It’s not that I aspired to the wrestling team, but I was bothered by the
inequality of access to sports for women. Thankfully, things have
changed. Although my high school hadn’t quite caught up, the passage of
Title IX of the Federal Educational Assistance Act in 1972 mandated equal
support for male and female sports. Now girls are participating in a wide
variety of sports in grade school and high school. Given the epidemic of
obesity in the United States, this is fabulous. In fact, in the last 20
years, the NHANES (National Health and Nutrition Examination Survey)

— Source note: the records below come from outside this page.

(* ===== verification/DeviceSpec.v ===== *)
(** * What a memory device promises

    The promise of a device to the cache above it ([DeviceOk]) and that the memory keeps it.
    The device represents a memory of lines, except at the lines that the cache above holds
    modified.  With it the rules to run handlers that may fail ([wp]: the handler does not
    fail and ends in a result and a state that satisfy a predicate), and the coherence bits
    of a block as flags. *)

From Stdlib Require Import ZArith Lia QArith.
From stdpp Require Import base sets numbers list strings.
From S2P Require Import Prelude Word Memory AssocCache TagStore Cache.

Open Scope Z_scope.

(** ** The promise of a device *)

Definition add (O : Z -> Prop) (a : Z) : Z -> Prop := fun x => O x \/ x = a.
Definition del (O : Z -> Prop) (a : Z) : Z -> Prop := fun x => O x /\ x <> a.

Section Contract.
Context (blk : Z) (w : bool) (dom : Z -> Prop).

(** A packet of a cache for the line at [a]. *)
Record line_req (p : pkt) (a : Z) : Prop := LineReq {
  lr_addr : p_addr p = a; lr_size : p_size p = blk; lr_secure : p_secure p = w;
  lr_flag : cacheResponding p = false
}.

(** [p'] is a response to [p]. *)
Record response (p p' : pkt) : Prop := Response {
  rs_cmd : (commandInfo (p_cmd p)).2 = Some (p_cmd p');
  rs_addr : p_addr p' = p_addr p; rs_size : p_size p' = p_size p; rs_secure : p_secure p' = p_secure p
}.

Definition read_cmd (c : MemCmd) : Prop := c = ReadSharedReq \/ c = ReadCleanReq \/ c = ReadExReq.

(** [Rep b m O]: the device in state [b] represents the lines [m], except for the lines [O],
    of which the cache above has the only current copy. *)
Class DeviceOk (B : Type) {D : Device B} := {
  Rep : B -> (Z -> list Z) -> (Z -> Prop) -> Prop;
  rep_len : forall b m O a, Rep b m O -> dom a -> ~ O a -> length (m a) = Z.to_nat blk;
  rep_forget : forall b m O a, Rep b m O -> Rep b m (add O a);
  rep_read : forall now above p b m O a,
    Rep b m O -> dom a -> ~ O a -> line_req p a -> hasSharers p = false -> read_cmd (p_cmd p) ->
    exists p' b', recvAtomic now above p b = Some (p', b') /\ response p p' /\ p_data p' = m a /\
      (p_cmd p = ReadExReq -> hasSharers p' = false) /\
      (p_cmd p = ReadCleanReq -> cacheResponding p' = false) /\
      (cacheResponding p' = true -> hasSharers p' = false) /\
      Rep b' m (if cacheResponding p' then add O a else O);
  rep_upgrade : forall now above p b m O a,
    Rep b m O -> dom a -> ~ O a -> line_req p a -> hasSharers p = false -> p_cmd p = UpgradeReq ->
    exists p' b', recvAtomic now above p b = Some (p', b') /\ response p p' /\ hasSharers p' = false /\
      Rep b' m (if cacheResponding p' then add O a else O);
  rep_invalidate : forall now above p b m O a,
    Rep b m O -> dom a -> ~ O a -> line_req p a -> hasSharers p = false -> p_cmd p = InvalidateReq ->
    exists p' b', recvAtomic now above p b = Some (p', b') /\ response p p' /\
      hasSharers p' = false /\ cacheResponding p' = false /\ Rep b' m (add O a);
  rep_writeback : forall now above p b m O a,
    Rep b m O -> dom a -> line_req p a -> hasSharers p = false -> p_cmd p = WritebackDirty ->
    length (p_data p) = Z.to_nat blk ->
    exists p' b', recvAtomic now above p b = Some (p', b') /\ Rep b' (fupd m a (p_data p)) (del O a);
  rep_clean : forall now above p b m O a,
    Rep b m O -> dom a -> line_req p a -> p_cmd p = WritebackClean -> length (p_data p) = Z.to_nat blk ->
    O a \/ p_data p = m a ->
    exists p' b', recvAtomic now above p b = Some (p', b') /\ Rep b' m O;
  rep_evict : forall now above p b m O a,
    Rep b m O -> dom a -> line_req p a -> p_cmd p = CleanEvict ->
    exists p' b', recvAtomic now above p b = Some (p', b') /\ testCmdAttrib NeedsResponse p' = false /\ Rep b' m O
}.
End Contract.

Arguments rep_len {blk w dom B D _}.
Arguments rep_forget {blk w dom B D _}.
Arguments rep_read {blk w dom B D _}.
Arguments rep_upgrade {blk w dom B D _}.
Arguments rep_invalidate {blk w dom B D _}.
Arguments rep_writeback {blk w dom B D _}.
Arguments rep_clean {blk w dom B D _}.
Arguments rep_evict {blk w dom B D _}.

(** ** Running a handler *)

(** [m] does not fail from [c] and ends in a state and with a result that satisfy [Q]. *)
Definition wp {S A} (m : E S A) (c : S) (Q : A -> S -> Prop) : Prop :=
  match m c with Some (x, c') => Q x c' | None => False end.

Section Wp.
Context {S : Type}.
Implicit Types (c : S).

Lemma wp_bind {A A'} (m : E S A) (k : A -> E S A') c Q :
  wp m c (fun x c' => wp (k x) c' Q) -> wp (ebind m k) c Q.
Proof. unfold wp, ebind. by destruct (m c) as [[x c']|]. Qed.

Lemma wp_ret {A} (x : A) c (Q : A -> S -> Prop) : Q x c -> wp (eret x) c Q.
Proof. done. Qed.

Lemma wp_assert b c (Q : unit -> S -> Prop) : b = true -> Q tt c -> wp (eassert b) c Q.
Proof. by intros ->. Qed.

Lemma wp_get c (Q : S -> S -> Prop) : Q c c -> wp eget c Q.
Proof. done. Qed.

Lemma wp_modify f c (Q : unit -> S -> Prop) : Q tt (f c) -> wp (emodify f) c Q.
Proof. done. Qed.

Lemma wp_lift {A} (o : option A) x c (Q : A -> S -> Prop) : o = Some x -> Q x c -> wp (elift o) c Q.
Proof. by intros ->. Qed.

Lemma wp_when b m c (Q : unit -> S -> Prop) :
  (b = true -> wp m c Q) -> (b = false -> Q tt c) -> wp (ewhen b m) c Q.
Proof. destruct b; [by intros H _; apply H|by intros _ H; apply H]. Qed.

Lemma wp_mono {A} (m : E S A) c (Q Q' : A -> S -> Prop) : (forall x c', Q x c' -> Q' x c') -> wp m c Q -> wp m c Q'.
Proof. unfold wp. destruct (m c) as [[x c']|]; auto. Qed.

Lemma wp_run {A} (m : E S A) c Q : wp m c Q -> exists x c', m c = Some (x, c') /\ Q x c'.
Proof. unfold wp. destruct (m c) as [[x c']|]; [|done]. by exists x, c'. Qed.
End Wp.

(** ** Commands *)

Definition attr (a : CmdAttr) (c : MemCmd) : bool := bool_decide (a ∈ (commandInfo c).1).

Lemma test_attr a p : testCmdAttrib a p = attr a (p_cmd p).
Proof. done. Qed.

(** Evaluates the tests of a packet with command [H : p_cmd p = c]. *)
Ltac attrs H :=
  repeat first
    [ progress rewrite ?test_attr
    | progress cbn [p_cmd with_data with_cmd setHasSharers]
    | rewrite H
    | match goal with
      | |- context [attr ?a ?c] => let v := eval vm_compute in (attr a c) in change (attr a c) with v
      | |- context [@bool_decide (?c = ?c') ?d] =>
          let v := eval vm_compute in (@bool_decide (c = c') d) in change (@bool_decide (c = c') d) with v
      end ];
  cbn [negb orb andb].

(** ** The memory keeps the promise *)

Section MemoryDevice.
Context (blk : Z) (w : bool) (dom : Z -> Prop) (lo hi : Z).
Context (blk_pos : 0 < blk) (dom_line : forall a, dom a -> a mod blk = 0 /\ lo <= a /\ a + blk <= hi).

Lemma lines_disjoint a a' x : dom a -> dom a' -> a <> a' -> a <= x < a + blk -> a' <= x < a' + blk -> False.
Proof.
  intros [Ha _]%dom_line [Ha' _]%dom_line Hne Hx Hx'.
  apply Z.div_exact in Ha, Ha'; try lia. set (q := a / blk) in *. set (q' := a' / blk) in *.
  destruct (Z.lt_trichotomy q q') as [?|[?|?]]; [assert (blk * (q + 1) <= blk * q') by nia; lia|congruence|].
  assert (blk * (q' + 1) <= blk * q) by nia. lia.
Qed.

Lemma load_store f a a' d :
  dom a -> dom a' -> length d = Z.to_nat blk ->
  load_bytes (store_bytes f a d) a' (Z.to_nat blk) = if decide (a' = a) then d else load_bytes f a' (Z.to_nat blk).
Proof.
  intros Ha Ha' Hd. apply list_eq. intros i. unfold load_bytes.
  destruct (decide (i < Z.to_nat blk)%nat) as [Hi|Hi].
  - rewrite list_lookup_fmap, lookup_seq_lt by done. cbn. unfold store_bytes. case_decide as Haa.
    + subst a'. replace (_ && _) with true by (symmetry; apply andb_true_iff; rewrite Z.leb_le, Z.ltb_lt; lia).
      replace (Z.to_nat _) with i by lia. symmetry. apply list_lookup_lookup_total_lt. lia.
    + rewrite list_lookup_fmap, lookup_seq_lt by done. cbn. destruct (_ && _) eqn:E; [|done].
      bools. exfalso. apply (lines_disjoint a a' (a' + Z.of_nat i)); try done; lia.
  - rewrite (lookup_ge_None_2 (map _ _)) by (rewrite length_map, length_seq; lia).
    symmetry. apply lookup_ge_None_2. case_decide; [lia|]. rewrite length_map, length_seq. lia.
Qed.

Definition mem_rep (m : memory) (M : Z -> list Z) (O : Z -> Prop) : Prop :=
  range_start m = lo /\ range_start m + range_size m = hi /\ writeable m = true /\
  forall a, dom a -> ~ O a -> M a = load_bytes (pmem m) a (Z.to_nat blk).

Lemma mem_in_range m M O a : mem_rep m M O -> dom a -> in_range m a (Z.to_nat blk) = true.
Proof.
  intros (E1 & E2 & _) (_ & ? & ?)%dom_line. unfold in_range. rewrite E1 in *.
  apply andb_true_iff. rewrite !Z.leb_le. lia.
Qed.

Lemma write_access_pmem m a d : writeable m = true ->
  exists m', (write_access m None false a d).2 = m' /\ pmem m' = store_bytes (pmem m) a d /\
    range_start m' = range_start m /\ range_size m' = range_size m /\ writeable m' = true.
Proof.
  intros Hw. unfold write_access, writeOK. rewrite Hw. cbn [negb]. eexists. split; [done|].
  by destruct (lockedAddrList m).
Qed.

#[local] Existing Instance memory_device.

Program Definition memory_ok : DeviceOk blk w dom memory := {| Rep := mem_rep |}.
Next Obligation.
  intros b m O a (_ & _ & _ & H) Ha Ho. rewrite H by done. unfold load_bytes. by rewrite length_map, length_seq.
Qed.
Next Obligation.
  intros b m O a (E1 & E2 & E3 & H). split_and!; try done. intros a' Ha' Hn. apply H; [done|].
  intros Ho. apply Hn. by left.
Qed.
Next Obligation.
  intros now above p b m O a Hr Ha Ho [L1 L2 L3 L4] Hs Hc. pose proof (mem_in_range b m O a Hr Ha) as Hin.
  destruct Hr as (E1 & E2 & E3 & H).
  unfold recvAtomic, memory_device. rewrite L4, L1, L2, Hin.
  destruct Hc as [Hc|[Hc|Hc]]; attrs Hc; unfold makeResponse; attrs Hc; cbn [commandInfo snd];
    (eexists _, _; split; [done|]; cbn [with_cmd with_data p_cmd p_addr p_size p_secure p_data hasSharers cacheResponding];
     split; [split; cbn; by rewrite ?Hc|]; rewrite L4; split_and!; try done; by rewrite H).
Qed.
Next Obligation.
  intros now above p b m O a Hr Ha Ho [L1 L2 L3 L4] Hs Hc. pose proof (mem_in_range b m O a Hr Ha) as Hin.
  unfold recvAtomic, memory_device. rewrite L4, L1, L2, Hin. attrs Hc. unfold makeResponse. attrs Hc. cbn [commandInfo snd].
  eexists _, _. split; [done|]. cbn. rewrite L4. split; [split; cbn; by rewrite ?Hc|]. done.
Qed.
Next Obligation.
  intros now above p b m O a Hr Ha Ho [L1 L2 L3 L4] Hs Hc. pose proof (mem_in_range b m O a Hr Ha) as Hin.
  unfold recvAtomic, memory_device. rewrite L4, L1, L2, Hin. attrs Hc. unfold makeResponse. attrs Hc. cbn [commandInfo snd].
  eexists _, _. split; [done|]. cbn. split; [split; cbn; by rewrite ?Hc|]. split_and!; try done.
  destruct Hr as (E1 & E2 & E3 & H). split_and!; try done. intros a' Ha' Hn. apply H; [done|].
  intros Ho'. apply Hn. by left.
Qed.
Next Obligation.
  intros now above p b m O a Hr Ha [L1 L2 L3 L4] Hs Hc Hd. pose proof (mem_in_range b m O a Hr Ha) as Hin.
  destruct Hr as (E1 & E2 & E3 & H).
  unfold recvAtomic, memory_device. rewrite L4, L1, L2, Hin. attrs Hc.
  eexists _, _. split; [done|]. rewrite take_ge by lia.
  destruct (write_access_pmem b a (p_data p) E3) as (m' & -> & F1 & F2 & F3 & F4).
  split; [by rewrite F2|]. split; [by rewrite F2, F3|]. split; [done|]. intros a' Ha' Hn.
  rewrite F1, load_store by done. unfold fupd. case_decide; [done|]. apply H; [done|]. intros Ho. apply Hn. by split.
Qed.
Next Obligation.
  intros now above p b m O a Hr Ha [L1 L2 L3 L4] Hc _ _. unfold recvAtomic, memory_device. rewrite L4. attrs Hc.
  by eexists _, _.
Qed.
Next Obligation.
  intros now above p b m O a Hr Ha [L1 L2 L3 L4] Hc. unfold recvAtomic, memory_device. rewrite L4. attrs Hc.
  eexists _, _. split; [done|]. by attrs Hc.
Qed.
End MemoryDevice.

(** ** Coherence bits *)

Definition flag (n : Z) (b : cache_blk) : bool := blk_valid b && Z.testbit (coherence b) n.

Lemma land_bit c n : 0 <= n -> negb (Z.land c (2 ^ n) =? 0) = Z.testbit c n.
Proof.
  intros Hn. destruct (Z.testbit c n) eqn:E.
  - apply negb_true_iff, Z.eqb_neq. intros E0. pose proof (f_equal (fun z => Z.testbit z n) E0) as E1. cbn beta in E1.
    by rewrite Z.land_spec, E, Z.pow2_bits_true, Z.bits_0 in E1.
  - apply negb_false_iff, Z.eqb_eq, Z.bits_inj'. intros k Hk. rewrite Z.land_spec, Z.bits_0.
    destruct (decide (k = n)) as [->|]; [by rewrite E|]. rewrite Z.pow2_bits_false by done. apply andb_false_r.
Qed.

Lemma isSet_W b : isSet WritableBit b = flag 1 b.
Proof. unfold isSet, flag. by rewrite <- (land_bit _ 1). Qed.
Lemma isSet_R b : isSet ReadableBit b = flag 2 b.
Proof. unfold isSet, flag. by rewrite <- (land_bit _ 2). Qed.
Lemma isSet_D b : isSet DirtyBit b = flag 3 b.
Proof. unfold isSet, flag. by rewrite <- (land_bit _ 3). Qed.

Lemma flag_set n k b : flag n (setCoherenceBits k b) = flag n b || (blk_valid b && Z.testbit k n).
Proof. unfold flag, setCoherenceBits. cbn. rewrite Z.lor_spec. by destruct (blk_valid b). Qed.
Lemma flag_clear n k b : 0 <= n -> flag n (clearCoherenceBits k b) = flag n b && negb (Z.testbit k n).
Proof. intros Hn. unfold flag, clearCoherenceBits. cbn. rewrite Z.ldiff_spec by done. by destruct (blk_valid b). Qed.
Lemma flag_data n d b : flag n (set_data d b) = flag n b.
Proof. done. Qed.

Lemma keeps_set k b : Z.ldiff k AllBits = 0 -> keeps b (setCoherenceBits k b).
Proof.
  intros Hk. split_and!; try done. unfold coh_ok, setCoherenceBits. cbn. intros Hc.
  apply Z.bits_inj'. intros n Hn. pose proof (f_equal (fun z => Z.testbit z n) Hk) as H1.
  pose proof (f_equal (fun z => Z.testbit z n) Hc) as H2. cbn beta in *.
  rewrite Z.ldiff_spec, Z.bits_0 in * by done. rewrite Z.lor_spec.
  by destruct (Z.testbit (coherence b) n), (Z.testbit k n), (Z.testbit AllBits n).
Qed.
Lemma keeps_clear k b : keeps b (clearCoherenceBits k b).
Proof.
  split_and!; try done. unfold coh_ok, clearCoherenceBits. cbn. intros Hc.
  apply Z.bits_inj'. intros n Hn. pose proof (f_equal (fun z => Z.testbit z n) Hc) as H2. cbn beta in *.
  rewrite !Z.ldiff_spec, Z.bits_0 in * by done.
  by destruct (Z.testbit (coherence b) n), (Z.testbit k n), (Z.testbit AllBits n).
Qed.
Lemma keeps_data d b : length d = length (blk_data b) -> keeps b (set_data d b).
Proof. by intros. Qed.

Create HintDb coh discriminated.
#[export] Hint Resolve keeps_clear keeps_data : coh.
#[export] Hint Extern 1 (keeps _ (setCoherenceBits _ _)) => apply keeps_set; reflexivity : coh.

(** Computes the flags of an updated block. *)
Ltac flags :=
  rewrite ?isSet_W, ?isSet_R, ?isSet_D in *;
  repeat first [rewrite flag_set in * | rewrite flag_clear in * by lia | rewrite flag_data in *];
  cbn [Z.testbit WritableBit ReadableBit DirtyBit] in *.

(** ** No writebacks to do *)

Lemma wp_no_writebacks {B R H} {D : Device B} {CH : CacheHooks H} cfg now above (c : cache B R H) Q :
  c_writebacks c = [] -> Q tt c -> wp (doWritebacksAtomic cfg now above) c Q.
Proof.
  intros E HQ. unfold doWritebacksAtomic. apply wp_bind, wp_get, wp_bind, wp_modify. rewrite E. apply wp_ret.
  by replace (with_writebacks [] c) with c by (destruct c; cbn in *; by subst).
Qed.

studies have shown a doubling of the prevalence of individuals over the 95th
percentile in childhood and adolescence. The concept of “super-size
me” is alive and unwell in our country. Exercise is good, but
are there potential health concerns for the young female athlete? From the gynecologic
perspective, there are potential reproductive health concerns for the
adolescent engaged in strenuous sports. Back in 1970, Rose Frisch
published in Science the seminal paper on the link between body fat
and the initiation of menstruation (menarche).1 Her key
observation was that late-maturing girls gain fat more slowly. Her
research established the hypothesis that menarche, as well as maintenance
of menstrual function, is related to the per-centage and absolute amount
of body fat. We now recognize that there is a link between extremely
vigorous physical activity in female athletes and menstrual dysfunction.
The term “exercise-induced amenorrhea” has been used to describe the
suppression of central nervous system pulsatile hormone secretion by the
stress of vigorous exercise and concomitant negative energy balance. Female Athlete Triad In 1992 The American
College of Sports Medicine coined the term “Female Athlete Triad.”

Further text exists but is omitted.